简体   繁体   中英

Directly reading large binary file in C# w/out copying

I am looking for the most efficient/direct way to do this simple C/C++ operation:

void ReadData(FILE *f, uint16 *buf, int startsamp, int nsamps)
{
   fseek(f, startsamp*sizeof(uint16), SEEK_SET);
   fread(buf, sizeof(uint16), nsamps, f);
}

in C#/.NET. (I'm ignoring return values for clarity - production code would check them.) Specifically, I need to read in many (potentially 10's to 100's of millions) 2-byte (16-bit) "ushort" integer data samples (fixed format, no parsing required) stored in binary in a disk file. The nice thing about the C way is that it reads the samples directly into the "uint16 *" buffer with no CPU involvement, and no copying. Yes, it is potentially "unsafe", as it uses void * pointers to buffers of unknown size, but it seems like there should be a "safe" .NET alternative.
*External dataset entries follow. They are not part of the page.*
(** * Adafruit_MPU6050: a shallow embedding of the I2C driver

    The driver of [Adafruit_MPU6050.cpp] is embedded as a state-passing
    program over an abstract I2C transport.  Machine integers are [Z] with
    the wrap-around written out, single and double precision numbers are
    the IEEE-754 values of [SpecFloat], and the busy-wait loop of [_init]
    takes fuel.

    The first part is the model: integers and floating point, the
    transport, the declarations the driver takes from its headers, the
    register layer, the driver itself and a chip to run it against.  The
    second part names what the properties speak of.  The third part proves
    the properties of the specification; the fourth proves what else the
    code shows: the record [begin] and [read] leave on the bus, the decoding
    of the burst, the scaling of the rates, the descriptors of [getSensor]. *)

From Stdlib Require Import ZArith List Bool Lia QArith Qabs.
From Stdlib Require Import Floats.SpecFloat.
From Stdlib Require Floats Uint63.
From Stdlib Require Ascii String.
Import ListNotations.
Local Open Scope Z_scope.

(** * Part I: the model *)

(** ** Fixed-width integers *)
Module Ints.

Definition wrap_unsigned (w x : Z) : Z := x mod 2 ^ w.

Definition wrap_signed (w x : Z) : Z :=
  (x + 2 ^ (w - 1)) mod 2 ^ w - 2 ^ (w - 1).

Definition uint8_t : Z -> Z := wrap_unsigned 8.

Definition uint32_t : Z -> Z := wrap_unsigned 32.

Definition int16_t : Z -> Z := wrap_signed 16.

Definition int32_t : Z -> Z := wrap_signed 32.

Definition INT16_MIN : Z := -32768.

Definition INT16_MAX : Z := 32767.

Definition INT32_MIN : Z := -2147483648.

Definition INT32_MAX : Z := 2147483647.

Definition in_int16 (x : Z) : Prop := INT16_MIN <= x <= INT16_MAX.

Definition in_int32 (x : Z) : Prop := INT32_MIN <= x <= INT32_MAX.

End Ints.

(** ** IEEE-754 binary floating point, after [SpecFloat] *)
Module Float.

Record format : Type := { prec : Z; emax : Z }.

Definition binary32 : format := {| prec := 24; emax := 128 |}.

Definition binary64 : format := {| prec := 53; emax := 1024 |}.

(** Conversion of an integer, rounding to nearest even. *)
Definition of_Z (f : format) (n : Z) : spec_float :=
  binary_normalize (prec f) (emax f) n 0 false.

(** Conversion of a value of another format, rounding to nearest even. *)
Definition convert (f : format) (x : spec_float) : spec_float :=
  match x with
  | S754_finite s m e => binary_round (prec f) (emax f) s m e
  | _ => x
  end.

Definition add (f : format) : spec_float -> spec_float -> spec_float :=
  SFadd (prec f) (emax f).

Definition mul (f : format) : spec_float -> spec_float -> spec_float :=
  SFmul (prec f) (emax f).

Definition div (f : format) : spec_float -> spec_float -> spec_float :=
  SFdiv (prec f) (emax f).

(** A decimal literal [num/den] whose numerator and denominator are both
    representable: the correctly rounded quotient is the literal's value. *)
Definition literal (f : format) (num den : Z) : spec_float :=
  div f (of_Z f num) (of_Z f den).

Definition zero : spec_float := S754_zero false.

Definition is_finite (x : spec_float) : bool :=
  match x with
  | S754_zero _ | S754_finite _ _ _ => true
  | _ => false
  end.

(** The rational a finite value denotes (0 for infinities and NaN). *)
Definition to_Q (x : spec_float) : Q :=
  match x with
  | S754_finite s m e =>
      let n := if s then Z.neg m else Z.pos m in
      match e with
      | Z.neg p => n # (2 ^ p)
      | _ => (n * 2 ^ e) # 1
      end
  | _ => 0%Q
  end.

End Float.

(** ** The I2C transport

    The wire, the chip behind it and the passing of time are the
    environment of the driver: a state [Bus] and the four things the driver
    can do to it.  A transaction reports failure ([false], [None]) as the
    transport of the source does. *)
Record Transport : Type := {
  Bus : Type;
  hw_begin : Z -> Bus -> bool * Bus;
  hw_write : Z -> list Z -> Bus -> bool * Bus;
  hw_write_then_read : Z -> list Z -> nat -> Bus -> option (list Z) * Bus;
  hw_delay : Z -> Bus -> Bus
}.

(** What was done on the bus, in the order it was done. *)
Inductive BusEvent : Type :=
| EvBegin (addr : Z) (ok : bool)
| EvWrite (addr : Z) (bytes : list Z) (ok : bool)
| EvRead (addr : Z) (reg : list Z) (len : nat) (res : option (list Z))
| EvDelay (ms : Z).

(** ** Declarations of [Adafruit_MPU6050.h]

    Modelled from the spec: the header [Adafruit_MPU6050.h] is not among the
    sources.  Its register addresses, the device identifier and the four
    values of [mpu6050_range_t] are taken as parameters; the spec names them
    (WHO_AM_I, PWR_MGMT_1, SMPLRT_DIV, CONFIG, GYRO_CONFIG, ACCEL_CONFIG,
    ACCEL_OUT-base, the range settings) without giving their values. *)
Class Header : Type := {
  MPU6050_WHO_AM_I : Z;
  MPU6050_DEVICE_ID : Z;
  MPU6050_PWR_MGMT_1 : Z;
  MPU6050_SMPLRT_DIV : Z;
  MPU6050_CONFIG : Z;
  MPU6050_GYRO_CONFIG : Z;
  MPU6050_ACCEL_CONFIG : Z;
  MPU6050_ACCEL_OUT : Z;
  MPU6050_RANGE_2_G : Z;
  MPU6050_RANGE_4_G : Z;
  MPU6050_RANGE_8_G : Z;
  MPU6050_RANGE_16_G : Z
}.

(** [mpu6050_range_t] is a C enumeration: an integer. *)
Definition mpu6050_range_t : Type := Z.

(** The four range settings. *)
Definition valid_ranges `{Header} : list mpu6050_range_t :=
[MPU6050_RANGE_2_G; MPU6050_RANGE_4_G; MPU6050_RANGE_8_G; MPU6050_RANGE_16_G].

(** The four enumerators fit the 2-bit register field and are distinct. *)
Definition ranges_fit_field `{Header} : Prop :=
Forall (fun r => 0 <= r < 4) valid_ranges /\ NoDup valid_ranges.

(** The values of the chip's register map. *)
Definition datasheet : Header := {|
  MPU6050_WHO_AM_I := 0x75;
  MPU6050_DEVICE_ID := 0x68;
  MPU6050_PWR_MGMT_1 := 0x6B;
  MPU6050_SMPLRT_DIV := 0x19;
  MPU6050_CONFIG := 0x1A;
  MPU6050_GYRO_CONFIG := 0x1B;
  MPU6050_ACCEL_CONFIG := 0x1C;
  MPU6050_ACCEL_OUT := 0x3B;
  MPU6050_RANGE_2_G := 0;
  MPU6050_RANGE_4_G := 1;
  MPU6050_RANGE_8_G := 2;
  MPU6050_RANGE_16_G := 3
|}.

(** Modelled from the spec: the members of the class are declared in the
    missing header.  They are the device handle with its three identifiers,
    the Raw Sample (seven signed 16-bit integers) and the Scaled Sample
    (floating-point values) of the spec's data model. *)
Record Adafruit_MPU6050 : Type := {
  i2c_dev : option Z;
  _sensorid_accel : Z;
  _sensorid_gyro : Z;
  _sensorid_temp : Z;
  rawAccX : Z;
  rawAccY : Z;
  rawAccZ : Z;
  rawTemp : Z;
  rawGyroX : Z;
  rawGyroY : Z;
  rawGyroZ : Z;
  temperature : spec_float;
  accX : spec_float;
  accY : spec_float;
  accZ : spec_float;
  gyroX : spec_float;
  gyroY : spec_float;
  gyroZ : spec_float
}.


(** Zero-filled storage: that of an object with static storage duration (a
    global driver object), which is cleared before its constructor runs.
    It is one storage among others, a concrete input of the runs below. *)
Definition zero_initialized : Adafruit_MPU6050 := {|
  i2c_dev := None;
  _sensorid_accel := 0;
  _sensorid_gyro := 0;
  _sensorid_temp := 0;
  rawAccX := 0; rawAccY := 0; rawAccZ := 0;
  rawTemp := 0;
  rawGyroX := 0; rawGyroY := 0; rawGyroZ := 0;
  temperature := Float.zero;
  accX := Float.zero; accY := Float.zero; accZ := Float.zero;
  gyroX := Float.zero; gyroY := Float.zero; gyroZ := Float.zero
|}.


(** Assignments to the members, a group at a time. *)
Definition with_i2c_dev (dev : option Z) (d : Adafruit_MPU6050) : Adafruit_MPU6050 := {|
  i2c_dev := dev;
  _sensorid_accel := _sensorid_accel d;
  _sensorid_gyro := _sensorid_gyro d;
  _sensorid_temp := _sensorid_temp d;
  rawAccX := rawAccX d; rawAccY := rawAccY d; rawAccZ := rawAccZ d;
  rawTemp := rawTemp d;
  rawGyroX := rawGyroX d; rawGyroY := rawGyroY d; rawGyroZ := rawGyroZ d;
  temperature := temperature d;
  accX := accX d; accY := accY d; accZ := accZ d;
  gyroX := gyroX d; gyroY := gyroY d; gyroZ := gyroZ d
|}.

Definition with_sensorids (accel gyro temp : Z) (d : Adafruit_MPU6050)
  : Adafruit_MPU6050 := {|
  i2c_dev := i2c_dev d;
  _sensorid_accel := accel;
  _sensorid_gyro := gyro;
  _sensorid_temp := temp;
  rawAccX := rawAccX d; rawAccY := rawAccY d; rawAccZ := rawAccZ d;
  rawTemp := rawTemp d;
  rawGyroX := rawGyroX d; rawGyroY := rawGyroY d; rawGyroZ := rawGyroZ d;
  temperature := temperature d;
  accX := accX d; accY := accY d; accZ := accZ d;
  gyroX := gyroX d; gyroY := gyroY d; gyroZ := gyroZ d
|}.

Definition with_raw (ax ay az t gx gy gz : Z) (d : Adafruit_MPU6050)
  : Adafruit_MPU6050 := {|
  i2c_dev := i2c_dev d;
  _sensorid_accel := _sensorid_accel d;
  _sensorid_gyro := _sensorid_gyro d;
  _sensorid_temp := _sensorid_temp d;
  rawAccX := ax; rawAccY := ay; rawAccZ := az;
  rawTemp := t;
  rawGyroX := gx; rawGyroY := gy; rawGyroZ := gz;
  temperature := temperature d;
  accX := accX d; accY := accY d; accZ := accZ d;
  gyroX := gyroX d; gyroY := gyroY d; gyroZ := gyroZ d
|}.

Definition with_scaled (ax ay az t gx gy gz : spec_float) (d : Adafruit_MPU6050)
  : Adafruit_MPU6050 := {|
  i2c_dev := i2c_dev d;
  _sensorid_accel := _sensorid_accel d;
  _sensorid_gyro := _sensorid_gyro d;
  _sensorid_temp := _sensorid_temp d;
  rawAccX := rawAccX d; rawAccY := rawAccY d; rawAccZ := rawAccZ d;
  rawTemp := rawTemp d;
  rawGyroX := rawGyroX d; rawGyroY := rawGyroY d; rawGyroZ := rawGyroZ d;
  temperature := t;
  accX := ax; accY := ay; accZ := az;
  gyroX := gx; gyroY := gy; gyroZ := gz
|}.

(** ** The unified sensor event

    Modelled from the spec: [sensors_event_t], its type tags and the
    standard-gravity constant belong to the sensor-reporting framework, which
    is not among the sources.  Only the members the driver assigns are
    kept; the others are cleared by [memset]. *)
Inductive sensors_type_t : Type :=
| SENSOR_TYPE_ACCELEROMETER
| SENSOR_TYPE_GYROSCOPE
| SENSOR_TYPE_AMBIENT_TEMPERATURE.

Record sensors_vec_t : Type := {
  x : spec_float;
  y : spec_float;
  z : spec_float
}.

Inductive sensors_payload : Type :=
| acceleration (v : sensors_vec_t)
| gyro (v : sensors_vec_t)
| temperature_payload (t : spec_float).

Record sensors_event_t : Type := {
  version : Z;
  sensor_id : Z;
  type : sensors_type_t;
  timestamp : Z;
  payload : sensors_payload
}.

(** What the compiler and the framework fix: the width of [double] (that of
    [float] on 8-bit boards, binary64 elsewhere) and the size of an event. *)
Class Platform : Type := {
  double : Float.format;
  sizeof_sensors_event_t : Z
}.

Definition arm : Platform :=
{| double := Float.binary64; sizeof_sensors_event_t := 36 |}.

Definition avr : Platform :=
{| double := Float.binary32; sizeof_sensors_event_t := 36 |}.

Definition float : Float.format := Float.binary32.

(** [9.80665F] *)
Definition SENSORS_GRAVITY_STANDARD : spec_float :=
  Float.literal float 980665 100000.

(** ** Programs over the driver and the bus *)
Section Machine.

Context (T : Transport).

Record World : Type := {
  drv : Adafruit_MPU6050;
  bus : Bus T;
  trace : list BusEvent
}.

(** A run ends with a value, or the loop of [_init] is still spinning
    when the fuel is spent, or the program has no defined behaviour. *)
Inductive result (A : Type) : Type :=
| Ok (a : A) (w : World)
| OutOfFuel
| Undefined.

Definition M (A : Type) : Type := World -> result A.

Definition ret {A} (a : A) : M A := fun w => Ok A a w.

Definition bind {A B} (m : M A) (k : A -> M B) : M B :=
  fun w =>
    match m w with
    | Ok _ a w' => k a w'
    | OutOfFuel _ => OutOfFuel B
    | Undefined _ => Undefined B
    end.

Definition out_of_fuel {A} : M A := fun _ => OutOfFuel A.

Definition undefined {A} : M A := fun _ => Undefined A.

Definition this : M Adafruit_MPU6050 := fun w => Ok _ (drv w) w.

(** An assignment to members of the driver object. *)
Definition assign (f : Adafruit_MPU6050 -> Adafruit_MPU6050) : M unit :=
  fun w => Ok _ tt {| drv := f (drv w); bus := bus w; trace := trace w |}.

End Machine.

Arguments Ok {T A} a w.
Arguments OutOfFuel {T A}.
Arguments Undefined {T A}.
Arguments ret {T A} a.
Arguments bind {T A B} m k.
Arguments out_of_fuel {T A}.
Arguments undefined {T A}.
Arguments this {T}.
Arguments assign {T} f.
Arguments drv {T} w.
Arguments bus {T} w.
Arguments trace {T} w.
What is the best way to accomplish this in C#? I have looked around, and come across a few hints ("unions" using FieldOffset, "unsafe" code using pointers, Marshalling), but none seem to quite work for this situation, w/out using some sort of copying/conversion. I'd like to avoid BinaryReader.ReadUInt16(), since that is very slow and CPU intensive. On my machine there is about a 25x difference in speed between a for() loop with ReadUInt16(), and reading the bytes directly into a byte[] array with a single Read(). That ratio could be even higher with non-blocking I/O (overlapping "useful" processing while waiting for the disk I/O).

Ideally, I would want to simply "disguise" a ushort[] array as a byte[] array so I could fill it directly with Read(), or somehow have Read() fill the ushort[] array directly:

// DOES NOT WORK!!
public void GetData(FileStream f, ushort [] buf, int startsamp, int nsamps)
{
    f.Position = startsamp*sizeof(ushort);
    f.Read(buf, 0, nsamps);
}

But there is no Read() method that takes a ushort[] array, only a byte[] array.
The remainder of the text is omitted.